Advanced ingestion process powered by LLM parsing for RAG system
Arnau Perez, Xavier Vizcaino
TL;DR
The paper tackles the challenge of processing multimodal, structurally diverse documents under limited context windows by proposing a multi-strategy ingestion pipeline that combines FAST, LLM-powered OCR, and semantic parsing with a node-based hierarchical representation. It introduces a Multimodal Assembler Agent and a flexible embedding strategy, with careful selection of vector databases and per-node embedding rules to optimize retrieval fidelity. Evaluation across heterogeneous knowledge bases shows improvements in Answer Relevancy and Faithfulness, while revealing trade-offs in contextual retrieval and highlighting the potential gains from reranking and improved concept linking.

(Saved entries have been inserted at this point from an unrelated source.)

(** ** The end of the connection *)

Lemma drain_spec fuel : forall p, (length (peer_in p) < fuel)%nat ->
  wp (drain mc fuel) (fun _ p' => exists c, p' = with_channel c p /\ ch_out c = peer_out p) p.
Proof.
  induction fuel as [|fuel IH]; intros p Hf; [lia|]. cbn [drain]. apply wp_bind, wp_on_control.
  eapply wp_mono; [apply Nread_spec; lia|]. intros r c (l & [El Eo] & E2 & Hl & Hr). cbn [app] in E2. destruct (Z.ltb_spec 0 r.1).
  - eapply wp_mono; [apply IH|].
    + unfold peer_in in *. cbn in *. rewrite El, length_app in Hf. destruct l as [|x l]; [|cbn in *; lia]. rewrite E2 in Hr. change (zlen (@nil Z)) with 0 in Hr.
      change (s32 0) with 0 in Hr. change NET_HARDERROR with (-2) in Hr. lia.
    + intros _ p' (c' & -> & Ho). exists c'. split; [done|]. unfold peer_out in *. cbn in *. congruence.
  - wp_step. by exists c.
Qed.

(** The same test and the same bytes written. *)
Definition quiet (p p' : peer) : Prop := peer_test p' = peer_test p /\ peer_out p' = peer_out p.

Lemma sync_close_spec sock p : wp (iperf_sync_close_socket mc sock) (fun _ p' => quiet p p') p.
Proof.
  unfold iperf_sync_close_socket, shutdown, close. wp_step. apply wp_on_process, wp_modify. wp_step. apply wp_get.
  wp_step. eapply wp_mono; [apply drain_spec; apply Nat.lt_succ_diag_r|]. intros _ p1 (c & -> & Ho). apply wp_on_process, wp_modify. split; [done|exact Ho].
Qed.

(** What [iperf_client_end] leaves of a stream. *)
Definition closed_stream (sp : iperf_stream) : iperf_stream := if 0 <=? buffer_fd sp then sp <| buffer_fd := -1 |> else sp.

Lemma close_streams_spec sps : forall q, wp (close_streams sps) (fun l q' => l = closed_stream <$> sps /\ p_test q' = p_test q) q.
Proof.
  induction sps as [|sp sps IH]; intros q; cbn [close_streams]; [by wp_step|]. unfold close at 1. wp_step. wp_step. rewrite fmap_cons.
  replace (closed_stream sp) with (if 0 <=? buffer_fd sp then sp <| buffer_fd := -1 |> else sp) by done. destruct (0 <=? buffer_fd sp).
  - unfold close at 1. wp_step. wp_step. wp_step. eapply wp_mono; [apply IH|]. intros l q' [-> E]. by wp_step.
  - wp_step. eapply wp_mono; [apply IH|]. intros l q' [-> E]. by wp_step.
Qed.

(** The client's last message. *)
Lemma client_end_spec p : 0 < state (peer_test p) -> 0 <= ctrl_sck (peer_test p) ->
  wp (iperf_client_end mc) (fun r p' => r = 0 /\ peer_out p' = peer_out p ++ [u8 IPERF_DONE] /\ state (peer_test p') = IPERF_DONE /\
    streams (peer_test p') = closed_stream <$> streams (peer_test p)) p.
Proof.
  intros Hst Hsck. unfold iperf_client_end. wp_step. apply wp_get. wp_step. apply wp_on_process. eapply wp_mono; [apply close_streams_spec|].
  intros l q [-> E]. cbn [process_of p_test] in E. wp_step. apply wp_modify. wp_step. apply wp_modify. wp_step. apply wp_get.
  match goal with |- wp _ _ ?x => set (p1 := x) end.
  assert (peer_test p1 = (peer_test p) <| streams := closed_stream <$> streams (peer_test p) |>) as E1 by (unfold p1, with_process, peer_test; cbn; by rewrite E).
  assert (peer_out p1 = peer_out p) as O1 by done. clearbody p1. rewrite E1. cbn [state update]. rewrite (proj2 (Z.ltb_lt _ _) Hst).
  wp_step. eapply wp_mono; [apply send_state_spec; by rewrite E1|]. intros r p2 (-> & c & -> & Hi & Ho). cbn [Z.eqb negb]. wp_step. apply wp_get.
  match goal with |- wp _ _ ?x => set (p2 := x) end.
  assert (ctrl_sck (peer_test p2) = ctrl_sck (peer_test p) /\ state (peer_test p2) = IPERF_DONE /\ streams (peer_test p2) = closed_stream <$> streams (peer_test p)) as (K2 & S2 & T2).
  { unfold p2. change (peer_test (with_channel c (with_test (fun t => t <| state := IPERF_DONE |>) p1))) with ((peer_test p1) <| state := IPERF_DONE |>). by rewrite E1. }
  assert (peer_out p2 = peer_out p ++ [u8 IPERF_DONE]) as O2 by (rewrite <- O1; exact Ho). clearbody p2. rewrite K2, (proj2 (Z.leb_le _ _) Hsck).
  wp_step. eapply wp_mono; [apply sync_close_spec|]. intros _ p3 [T3 O3]. wp_step. rewrite T3, O3. by split_and!.
Qed.

(** ** The end of a test *)

(** A step that does not look at the control connection. *)
Definition blind {A} (m : EM A) : Prop := forall c p,
  m (with_channel c p) = match m p with Ret (a, p') => Ret (a, with_channel c p') | UB => UB | OutOfFuel => OutOfFuel end.

Lemma blind_bind {A B} (m : EM A) (k : A -> EM B) : blind m -> (forall a, blind (k a)) -> blind (bind m k).
Proof. intros Hm Hk c p. unfold bind. rewrite Hm. destruct (m p) as [[a p']| |]; [apply Hk|done..]. Qed.

Lemma blind_modify f : (forall c p, f (with_channel c p) = with_channel c (f p)) -> blind (modify f).
Proof. intros Hf c p. unfold modify. by rewrite Hf. Qed.

Lemma blind_on_process {A} (m : PM A) : blind (on_process m).
Proof. intros c p. unfold on_process. change (process_of (with_channel c p)) with (process_of p). by destruct (m (process_of p)) as [[a q]| |]. Qed.

Lemma blind_on_counters m : blind (on_counters m).
Proof. intros c p. unfold on_counters. change (peer_test (with_channel c p)) with (peer_test p). cbn [pr_tick with_channel update]. by destruct (m (pr_tick p) (peer_test p)). Qed.

(** The last interval does not. *)
Lemma blind_finish : blind (finish_measuring mc).
Proof.
  unfold finish_measuring, store_cpu_util, stats_callback, notify, change, ask. apply blind_bind; [by apply blind_modify|intros _].
  apply blind_bind; [apply blind_bind; [done|]; intros u; by apply blind_modify|intros _]. apply blind_bind; [apply blind_on_counters|intros _].
  apply blind_bind; [|intros _; by apply blind_modify]. intros c p. unfold release_streams, change, bind, get, modify.
  change (streams (peer_test (with_channel c p))) with (streams (peer_test p)). apply (blind_on_process _ c (with_test _ p)).
Qed.

(** The side once its test is exchanging results. *)
Definition side_state (v : Z) : side -> side := update sd_incoming (update in_exchange (update x_test (fun t => t <| state := v |>))).

(** The server's half of the end: [TEST_END], then [IPERF_DONE]. *)
Definition server_finish : EM (list Z) :=
  r1 <- iperf_handle_message_server mc ;;
  r2 <- iperf_handle_message_server mc ;;
  ret [r1; r2].

(** The client's: [TEST_END] is sent, then two messages arrive. *)
Definition client_finish (create : PM Z) : SeM (list Z) :=
  r0 <- on_peer (iperf_set_send_state mc TEST_END) ;;
  r1 <- iperf_handle_message_client mc create ;;
  r2 <- iperf_handle_message_client mc create ;;
  ret [r0; r1; r2].

(** The server's message, apart from what [p] is. *)
Lemma message_server_spec b rest (Q : Z -> peer -> Prop) p : peer_in p = u8 b :: rest -> - 128 <= b < 128 ->
  (forall c, ch_in c = rest -> ch_out c = peer_out p -> wp (iperf_react_server mc b) Q (with_test (fun t => t <| state := b |>) (with_channel c p))) ->
  wp (iperf_handle_message_server mc) Q p.
Proof.
  intros Hi Hb H. unfold iperf_handle_message_server. wp_step. change 1 with (zlen [u8 b]) at 1. eapply wp_mono; [by apply (control_read_spec [u8 b] rest)|].
  intros r p1 (-> & c1 & -> & Hi1 & Ho1). rewrite app_nil_r in Ho1. change (zlen [u8 b]) with 1. cbn [fst snd nth Z.leb Z.compare].
  assert (s8 (u8 b) = b) as ->. { unfold wraps, wrapu. rewrite Zplus_mod_idemp_l, Z.mod_small; lia. }
  wp_step. apply wp_modify. by apply H.
Qed.

Section Finish.
Context (Henv : reliable (m_env mc)).

Lemma client_finish_spec create ts lines s :
  let tc := side_test (side_state EXCHANGE_RESULTS (pr_side (world s))) in
  0 <= ctrl_sck tc -> sends role_client (side_state EXCHANGE_RESULTS (pr_side (world s))) -> reports ts lines ->
  results_size tc (sd_lines (pr_side (world s))) + 2 < 2 ^ 31 -> results_size ts lines < 2 ^ 31 ->
  peer_in (world s) = u8 EXCHANGE_RESULTS :: results_frame ts lines ++ [u8 DISPLAY_RESULTS] -> peer_out (world s) = [] ->
  (forall sp, sp ∈ streams ts -> id sp ∈ id <$> streams tc) ->
  wp (client_finish create) (fun r s' => r = [0; 0; 0] /\ state (peer_test (world s')) = IPERF_DONE /\
    peer_out (world s') = u8 TEST_END :: results_frame tc (sd_lines (pr_side (world s))) ++ [u8 IPERF_DONE] /\
    streams (peer_test (world s')) = closed_stream <$> streams (learn_results ts tc)) s.
Proof.
  intros tc Hsck Hsends Hts Hz1 Hz2 Hin Hout Hids. destruct (learned_keeps ts tc) as (_ & _ & _ & Ek & Es & _). unfold client_finish.
  wp_step. apply wp_on_peer. eapply wp_mono; [by apply send_state_spec|]. intros r p1 (-> & c1 & -> & Hi1 & Ho1). change (peer_out _) with (peer_out (world s)) in Ho1. rewrite Hout in Ho1.
  wp_step. eapply message_client_spec; [cbn [world]; unfold peer_in; cbn; rewrite Hi1; exact Hin|split; [|reflexivity]; by vm_compute|].
  intros c2 Hi2 Ho2. cbn [world heap timers free_timers] in *. change (peer_out (with_channel c1 _)) with (ch_out c1) in Ho2.
  unfold iperf_react_client. cbn [Z.eqb Pos.eqb EXCHANGE_RESULTS PARAM_EXCHANGE CREATE_STREAMS TEST_START TEST_RUNNING].
  wp_step. apply wp_on_peer. apply wp_on_side. match goal with |- wp _ _ ?x => set (c := x) end.
  assert (side_test c = tc) as Ec by done.
  eapply wp_mono; [apply (client_exchange_spec (m_env mc) c ts lines [u8 DISPLAY_RESULTS]); try done; by destruct Hsends|].
  intros r c3 (-> & (Hi3 & Ho3 & T3 & _ & L3) & _). cbn [Z.ltb Z.compare]. wp_step. rewrite Ec in T3.
  change (ch_out (sd_channel c)) with (ch_out c2) in Ho3. change (sd_lines c) with (sd_lines (pr_side (world s))) in *. rewrite Ho2, Ho1, Ec in Ho3.
  wp_step. eapply message_client_spec; [cbn [world]; exact Hi3|split; [|reflexivity]; by vm_compute|].
  intros c4 Hi4 Ho4. cbn [world heap timers free_timers] in *. unfold iperf_react_client.
  cbn [Z.eqb Pos.eqb DISPLAY_RESULTS EXCHANGE_RESULTS PARAM_EXCHANGE CREATE_STREAMS TEST_START TEST_RUNNING].
  wp_step. apply wp_on_peer, wp_modify. wp_step. apply wp_on_peer. cbn [world heap timers free_timers].
  match goal with |- wp _ _ ?x => set (p4 := x) end. assert (peer_test p4 = (learn_results ts tc) <| state := DISPLAY_RESULTS |>) as E4 by (rewrite <- T3; done).
  assert (peer_out p4 = ch_out (sd_channel c3)) as O4 by (exact Ho4). clearbody p4.
  eapply wp_mono; [apply client_end_spec; rewrite E4; [by vm_compute|change (0 <= ctrl_sck (learn_results ts tc)); by rewrite Ek]|].
  intros r p5 (-> & O5 & S5 & T5). wp_step. wp_step. cbn [world]. split_and!; [done|done| |by rewrite T5, E4]. by rewrite O5, O4, Ho3.
Qed.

The approach advances RAG workflows for complex documents like slides and scanned PDFs, enabling more accurate and contextually aware retrieval in practical applications.
Abstract
Retrieval Augmented Generation (RAG) systems struggle with processing multimodal documents of varying structural complexity. This paper introduces a novel multi-strategy parsing approach using LLM-powered OCR to extract content from diverse document types, including presentations and high text density files both scanned or not. The methodology employs a node-based extraction technique that creates relationships between different information types and generates context-aware metadata. By implementing a Multimodal Assembler Agent and a flexible embedding strategy, the system enhances document comprehension and retrieval capabilities. Experimental evaluations across multiple knowledge bases demonstrate the approach's effectiveness, showing improvements in answer relevancy and information faithfulness.